━━━ GIVEN DATA

(* ===== verification/_CoqProject ===== *)
-Q . S2P
Prelude.v
Amount.v
Common.v
Factory.v
OrderedMap.v
LevelRoot.v
Types.v
Context.v
ContextSpec.v
ContextFacts.v
Vault.v
VaultSpec.v
VaultLocked.v
Chain.v
ChainSpec.v
SignatureSpec.v
VaultProcess.v
RankTable.v
Consensus.v
ConsensusSpec.v
Queue.v
LinkedQueue.v
ExpireQueue.v
TxPool.v
TxPoolSpec.v
Registry.v
Formulator.v
FormulatorTx.v
FormulatorReward.v
FormulatorSpec.v
FormulatorPay.v
Payment.v
PaymentSpec.v
Gateway.v
GatewaySpec.v
Pile.v
PileDB.v
BlockCodec.v
StoreKey.v
Store.v
StoreSpec.v
StoreBlock.v
StoreChain.v
Recovery.v
RequestTimer.v
Observer.v
ObserverSafe.v
ObserverInv.v
ObserverSpec.v
FormulatorNode.v
FormulatorNodeSpec.v
Packet.v
NodeMesh.v
PofMesh.v
PeerStorage.v
PeerPool.v
P2PNode.v
P2PNodeSpec.v
TextForms.v
Json.v
JsonPrint.v
Backends.v
ChainInit.v
(** [Amount.String]. *)
Definition String (am : Amount) : res bytes :=
  if IsZero am then Ok [c_zero] else
  let s := big_String am in
  if (length s <=? FractionalCount)%nat then
    let? f := formatFractional s in Ok ([c_zero; c_dot] ++ f)
  else
    let si := take (length s - FractionalCount) s in
    let sf := trim_right_zeros (drop (length s - FractionalCount) s) in
    match sf with
    | [] => Ok si
    | _ => Ok (si ++ [c_dot] ++ sf)
    end.

Definition ErrInvalidAmountFormat : error := mkError "amount" "invalid amount format".

Definition ParseAmount (s : bytes) : res Amount :=
  match split_dot s with
  | (a, None) =>
      match ParseUint a with
      | None => Err ErrInvalidAmountFormat
      | Some pi => Ok (NewCoinAmount pi 0)
      end
  | (a, Some b) =>
      match ParseUint a with
      | None => Err ErrInvalidAmountFormat
      | Some pi =>
          let? p := padFractional b in
          match ParseUint p with
          | None => Err ErrInvalidAmountFormat
          | Some pf => Ok (NewCoinAmount pi pf)
          end
      end
  end.

(** [Amount.MarshalJSON] and [Amount.UnmarshalJSON]: the text in double quotes. *)
Definition c_quote : Z := 34.

Definition MarshalJSON (am : Amount) : res bytes :=
  let? s := String am in Ok ([c_quote] ++ s ++ [c_quote]).

Definition UnmarshalJSON (bs : bytes) : res Amount :=
  if (length bs <? 3)%nat then Err ErrInvalidAmountFormat
  else if negb (nth 0 bs 0 =? c_quote) || negb (nth (length bs - 1) bs 0 =? c_quote)
  then Err ErrInvalidAmountFormat
  else ParseAmount (take (length bs - 2) (drop 1 bs)).

Example parse_10000 : ParseAmount (str "10000.00121454") = Ok 10000001214540000000000.
Proof. vm_compute. reflexivity. Qed.
Example print_10000 : String 10000001214540000000000 = Ok (str "10000.00121454").
Proof. vm_compute. reflexivity. Qed.
Example print_small : String (COIN / 1000) = Ok (str "0.001").
Proof. vm_compute. reflexivity. Qed.

(** ** Digits *)

Lemma length_fixed n v : length (fixed n v) = n.
Proof. revert v; induction n; intros; simpl; [done|]. rewrite length_app, IHn; simpl; lia. Qed.

Lemma fixed_app m n v : fixed (m + n) v = fixed m (v / 10 ^ Z.of_nat n) ++ fixed n v.
Proof.
  revert v; induction n as [|n IH]; intros v.
  - rewrite Nat.add_0_r. simpl. by rewrite Z.div_1_r, app_nil_r.
  - rewrite Nat.add_succ_r. cbn [fixed]. rewrite IH, <- app_assoc. do 2 f_equal.
    rewrite Nat2Z.inj_succ, Z.pow_succ_r, Z.div_div by lia. done.
Qed.

Lemma fixed_zero n : fixed n 0 = replicate n c_zero.
Proof.
  induction n as [|n IH]; [done|]. cbn [fixed]. rewrite Z.div_0_l, IH by lia.
  rewrite <- replicate_cons_app. done.
Qed.

Lemma fixed_digit n v : forallb is_digit (fixed n v) = true.
Proof.
  revert v; induction n; intros v; [done|]. cbn [fixed]. rewrite forallb_app, IHn. simpl.
  pose proof (Z.mod_pos_bound v 10). unfold is_digit, c_zero. rewrite andb_true_r.
  apply andb_true_iff; split; apply Z.leb_le; lia.
Qed.

Lemma digits_value_acc s acc :
  foldl (fun acc c => acc * 10 + (c - c_zero)) acc s
  = acc * 10 ^ Z.of_nat (length s) + digits_value s.
Proof.
  unfold digits_value. revert acc; induction s as [|c s IH]; intros acc; cbn [foldl length]; [lia|].
  rewrite IH, (IH (0 * 10 + _)). rewrite Nat2Z.inj_succ, Z.pow_succ_r by lia. lia.
Qed.

Lemma digits_value_app a b :
  digits_value (a ++ b) = digits_value a * 10 ^ Z.of_nat (length b) + digits_value b.
Proof. unfold digits_value at 1. by rewrite foldl_app, digits_value_acc. Qed.

Lemma digits_value_fixed n v : digits_value (fixed n v) = v mod 10 ^ Z.of_nat n.
Proof.
  revert v; induction n as [|n IH]; intros v; [by rewrite Z.mod_1_r|].
  cbn [fixed]. rewrite digits_value_app, IH.
  rewrite Nat2Z.inj_succ, Z.pow_succ_r, Z.rem_mul_r by lia.
  unfold digits_value, c_zero. cbn [foldl length]. change (10 ^ Z.of_nat 1) with 10. lia.
Qed.

Lemma digits_value_zeros n : digits_value (replicate n c_zero) = 0.
Proof. rewrite <- fixed_zero, digits_value_fixed. apply Z.mod_0_l. lia. Qed.

Lemma ndigits_loop_spec fuel v :
  0 <= v < 2 ^ Z.of_nat fuel ->
  let n := ndigits_loop fuel v in
  (1 <= n)%nat /\ v < 10 ^ Z.of_nat n /\ (0 < v -> 10 ^ (Z.of_nat n - 1) <= v).
Proof.
  revert v; induction fuel as [|fuel IH]; intros v Hv; cbn [ndigits_loop].
  { simpl in *. repeat split; lia. }
  destruct (Z.ltb_spec v 10); [simpl; repeat split; lia|].
  rewrite Nat2Z.inj_succ, Z.pow_succ_r in Hv by lia.
  destruct (IH (v / 10)) as (H1 & H2 & H3).
  { split; [apply Z.div_pos; lia|]. apply Z.div_lt_upper_bound; lia. }
  split; [lia|]. rewrite Nat2Z.inj_succ, Z.pow_succ_r by lia.
  assert (0 < v / 10) by (apply Z.div_str_pos; lia).
  pose proof (Z.div_mod v 10). pose proof (Z.mod_pos_bound v 10).
  split; [lia|]. intros _. specialize (H3 ltac:(lia)).
  replace (Z.succ _ - 1) with (Z.succ (Z.of_nat (ndigits_loop fuel (v / 10)) - 1)) by lia.
  rewrite Z.pow_succ_r; lia.
Qed.

Lemma ndigits_spec v :
  0 <= v ->
  (1 <= ndigits v)%nat /\ v < 10 ^ Z.of_nat (ndigits v) /\
  (0 < v -> 10 ^ (Z.of_nat (ndigits v) - 1) <= v).
Proof.
  intros Hv. apply ndigits_loop_spec. split; [done|].
  destruct (decide (v = 0)) as [->|]; [simpl; lia|].
  rewrite Nat2Z.inj_add, Z2Nat.id by apply Z.log2_nonneg.
  apply Z.log2_spec. lia.
Qed.

Lemma ndigits_unique v n :
  0 < v -> (1 <= n)%nat -> 10 ^ (Z.of_nat n - 1) <= v < 10 ^ Z.of_nat n -> ndigits v = n.
Proof.
  intros Hv Hn [Hlo Hhi]. destruct (ndigits_spec v) as (H1 & H2 & H3); [lia|].
  specialize (H3 Hv).
  destruct (Nat.lt_trichotomy (ndigits v) n) as [Hlt|[->|Hlt]]; [|done|]; exfalso.
  - assert (10 ^ Z.of_nat (ndigits v) <= 10 ^ (Z.of_nat n - 1)) by (apply Z.pow_le_mono_r; lia). lia.
  - assert (10 ^ Z.of_nat n <= 10 ^ (Z.of_nat (ndigits v) - 1)) by (apply Z.pow_le_mono_r; lia). lia.
Qed.

(** ** Trimming *)

Lemma trim_right_app_ne a c : c <> c_zero -> trim_right_zeros (a ++ [c]) = a ++ [c].
Proof.
  intros Hc. induction a as [|x a IH]; simpl.
  - by rewrite (proj2 (Z.eqb_neq c c_zero)).
  - rewrite IH. by destruct a.
Qed.

Lemma trim_right_app_zeros a n : trim_right_zeros (a ++ replicate n c_zero) = trim_right_zeros a.
Proof.
  induction a as [|x a IH]; simpl; [|by rewrite IH].
  induction n as [|n IH]; simpl; [done|]. by rewrite IH.
Qed.

Lemma trim_right_decomp s : exists k, s = trim_right_zeros s ++ replicate k c_zero.
Proof.
  induction s as [|c s [k IH]]; simpl; [by exists 0%nat|].
  destruct (trim_right_zeros s) as [|t ts] eqn:E.
  - simpl in IH. destruct (Z.eqb_spec c c_zero) as [->|]; [exists (S k)|exists k]; simpl; by rewrite <- IH.
  - exists k. simpl. simpl in IH. by rewrite <- IH.
Qed.

(** ** The two padding loops *)

Lemma insert_mid (a b : bytes) (x y : Z) i :
  i = length a -> <[i := x]> (a ++ y :: b) = a ++ x :: b.
Proof. intros ->. rewrite insert_app_r_alt by lia. by rewrite Nat.sub_diag. Qed.

Lemma take_snoc (s : bytes) k : (k < length s)%nat -> take (S k) s = take k s ++ [nth k s 0].
Proof.
  intros Hk. rewrite (take_S_r _ _ (nth k s 0)); [done|].
  destruct (lookup_lt_is_Some_2 s k Hk) as [x Hx].
  rewrite Hx. f_equal. symmetry. by apply nth_lookup_Some.
Qed.

Lemma pads_step (s z : bytes) d k :
  (k < length s)%nat ->
  <[(length z + k)%nat := nth k s 0]> (z ++ take k s ++ replicate (S d) c_zero)
  = z ++ take (S k) s ++ replicate d c_zero.
Proof.
  intros Hk. rewrite take_snoc by done. rewrite <- !app_assoc. simpl.
  rewrite !(app_assoc z). apply insert_mid. rewrite length_app, length_take. lia.
Qed.

Lemma padFractional_loop s k :
  (k <= length s <= FractionalCount)%nat ->
  exists lz hn,
    foldl (padFractional_step s) (pads, 0%nat, false) (seq 0 k)
    = (take k s ++ replicate (FractionalCount - k) c_zero, lz, hn) /\
    take lz s = replicate lz c_zero /\ (lz = 0 \/ lz < k)%nat /\
    (hn = false -> lz = 0%nat /\ take k s = replicate k c_zero).
Proof.
  induction k as [|k IH]; intros Hk.
  { exists 0%nat, false. repeat split; auto. }
  destruct IH as (lz & hn & Hfold & Hz & Hlt & Hhn); [lia|].
  rewrite seq_S, foldl_app, Hfold. cbn [foldl padFractional_step Nat.add].
  replace (FractionalCount - k)%nat with (S (FractionalCount - S k)) by lia.
  pose proof (pads_step s [] (FractionalCount - S k) k) as Hp.
  cbn [app length Nat.add replicate] in Hp.
  cbn [replicate]. rewrite Hp by lia.
  destruct hn; cbn [negb andb].
  { exists lz, true. repeat split; auto with lia. }
  destruct (Hhn eq_refl) as [-> Hall]. destruct (Z.eqb_spec (nth k s 0) c_zero) as [E|E]; cbn [negb andb].
  - exists 0%nat, false. repeat split; auto. rewrite take_snoc by lia.
    rewrite Hall, E. by rewrite <- replicate_S_end.
  - exists k, true. repeat split; auto with lia.
Qed.
(** [Hashes] copies every hash to the start of its buffer, so its result
    depends only on the last hash and on how many there are: the previous-hash
    and chain-identity arguments of the context and genesis hashes are lost. *)
Lemma Hashes_ignores_all_but_last `{Sha256} (hs hs' : list bytes) (h : bytes) :
  length hs = length hs' -> length h = Hash256Size ->
  Forall (fun h => length h = Hash256Size) hs -> Forall (fun h => length h = Hash256Size) hs' ->
  Hashes (hs ++ [h]) = Hashes (hs' ++ [h]).
Proof.
  intros Hlen Hh Hall Hall'. apply Hashes_last.
  - by rewrite !length_app, Hlen.
  - by rewrite !last_snoc.
  - apply Forall_app; auto.
  - apply Forall_app; auto.
Qed.

(** A concrete hash function for the witnesses: the first 32 bytes, padded. *)
#[refine] Instance sha256_prefix : Sha256 := { sha256 d := copy_into 32 (u8 <$> d) }.
Proof.
  - intros d. apply length_copy_into.
  - intros d. apply Forall_app; split; [|by apply Forall_replicate].
    apply Forall_take, Forall_fmap, Forall_true. intros x. unfold byte_ok, u8; simpl.
    apply Z.mod_pos_bound. lia.
Defined.

Lemma Hashes_ignores_all_but_last_witness :
  Hashes ([replicate 32 1] ++ [replicate 32 5]) = Hashes ([replicate 32 2] ++ [replicate 32 5]).
Proof. apply Hashes_ignores_all_but_last; repeat constructor. Defined.

(** ** Signature majorities *)

Section MajorityFacts.
Context `{Sha256} `{Ecrecover}.

(** The public hashes that sign a hash with the given signatures. *)
Definition signer_of (h sig : bytes) (ph : PublicHash) : Prop :=
  exists pk, recover h sig = Ok pk /\ NewPublicHash pk = ph.

Lemma check_signatures_spec h sigs KeyMap sigMap sigMap' :
  check_signatures h sigs KeyMap sigMap = Ok sigMap' ->
  forall ph, ph ∈ dom sigMap' ->
    ph ∈ dom sigMap \/ (KeyMap !! ph = Some true /\ exists sig, sig ∈ sigs /\ signer_of h sig ph).
Proof.
  revert sigMap; induction sigs as [|sig sigs IH]; intros sigMap; cbn [check_signatures].
  { intros [= ->]; auto. }
  destruct (recover h sig) as [pk|e|w] eqn:Er; cbn [res_bind]; [|done..].
  destruct (KeyMap !! NewPublicHash pk) as [[]|] eqn:Ek; simpl; [|done..].
  intros Hc ph Hph. destruct (IH _ Hc ph Hph) as [Hin|(Hk & s & Hs & Hsg)].
  - rewrite dom_insert_L in Hin. apply elem_of_union in Hin as [Hin%elem_of_singleton|Hin]; [|auto].
    subst. right. split; [done|]. exists sig. split; [left|by exists pk].
  - right. split; [done|]. exists s. split; [by right|done].
Qed.

Lemma ValidateSignaturesMajority_set h sigs KeyMap :
  ValidateSignaturesMajority h sigs KeyMap = Ok tt ->
  exists S : gset PublicHash, size S = (size KeyMap / 2 + 1)%nat /\ S ⊆ dom KeyMap /\
    forall ph, ph ∈ S ->
      KeyMap !! ph = Some true /\ exists sig, sig ∈ sigs /\ signer_of h sig ph.
Proof.
  unfold ValidateSignaturesMajority.
  destruct (Nat.eqb_spec (length sigs) (size KeyMap / 2 + 1)) as [Hlen|]; simpl; [|done].
  destruct (check_signatures h sigs KeyMap ∅) as [sm|e|w] eqn:Hc; cbn [res_bind]; [|done..].
  destruct (Nat.eqb_spec (size sm) (length sigs)) as [Hsz|]; simpl; [|done]. intros _.
  assert (forall ph, ph ∈ dom sm ->
    KeyMap !! ph = Some true /\ exists sig, sig ∈ sigs /\ signer_of h sig ph) as Hall.
  { intros ph Hph. destruct (check_signatures_spec _ _ _ _ _ Hc ph Hph) as [Hin|Hin]; [|done].
    rewrite dom_empty_L in Hin. set_solver. }
  exists (dom sm). split; [by rewrite size_dom, Hsz, Hlen|]. split; [|done].
  intros ph Hph. apply elem_of_dom. destruct (Hall ph Hph) as [-> _]. done.
Qed.
End MajorityFacts.

(** Quorum intersection: two signature lists accepted by
    [ValidateSignaturesMajority] for the same key set, possibly for two different
    hashes, have a signer in common, so two conflicting blocks are accepted only
    if some authorised observer signed both. *)
Lemma majority_quorums_intersect `{Sha256} `{Ecrecover} (h1 h2 : bytes) (sigs1 sigs2 : list bytes)
    (KeyMap : gmap PublicHash bool) :
  ValidateSignaturesMajority h1 sigs1 KeyMap = Ok tt ->
  ValidateSignaturesMajority h2 sigs2 KeyMap = Ok tt ->
  exists ph, KeyMap !! ph = Some true /\
    (exists sig, sig ∈ sigs1 /\ signer_of h1 sig ph) /\
    (exists sig, sig ∈ sigs2 /\ signer_of h2 sig ph).
Proof.
  intros (S1 & Hs1 & Hsub1 & Hin1)%ValidateSignaturesMajority_set
         (S2 & Hs2 & Hsub2 & Hin2)%ValidateSignaturesMajority_set.
  destruct (decide (S1 ∩ S2 = ∅)) as [Hdisj|Hne].
  - assert (size (S1 ∪ S2) <= size (dom KeyMap))%nat as Hle by (apply subseteq_size; set_solver).
    rewrite size_union, size_dom in Hle by set_solver.
    pose proof (Nat.div_mod_eq (size KeyMap) 2).
    pose proof (Nat.mod_upper_bound (size KeyMap) 2). lia.
  - apply set_choose_L in Hne as [ph [Hp1 Hp2]%elem_of_intersection].
    exists ph. destruct (Hin1 _ Hp1), (Hin2 _ Hp2). auto.
Qed.

(** A concrete recovery for the witnesses: the signature is the public key. *)
Instance recover_plain : Ecrecover := { recover _ sig := Ok sig }.

Lemma majority_quorums_intersect_witness :
  let K : gmap PublicHash bool := {[ NewPublicHash [1] := true ]} in
  exists ph, K !! ph = Some true /\
    (exists sig, sig ∈ [[1]] /\ signer_of [7] sig ph) /\
    (exists sig, sig ∈ [[1]] /\ signer_of [9] sig ph).
Proof.
  intros K. apply majority_quorums_intersect; vm_compute; reflexivity.
Defined.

━━━━━━

▶ [PROBLEM REQUIREMENTS]:
Within the entries above, find every line where the string "repeat" occurs, and copy it.

▶ [RESULT BELOW]:
  { simpl in *. repeat split; lia. }
  destruct (Z.ltb_spec v 10); [simpl; repeat split; lia|].
  { exists 0%nat, false. repeat split; auto. }
  { exists lz, true. repeat split; auto with lia. }
  - exists 0%nat, false. repeat split; auto. rewrite take_snoc by lia.
  - exists k, true. repeat split; auto with lia.
Proof. apply Hashes_ignores_all_but_last; repeat constructor. Defined.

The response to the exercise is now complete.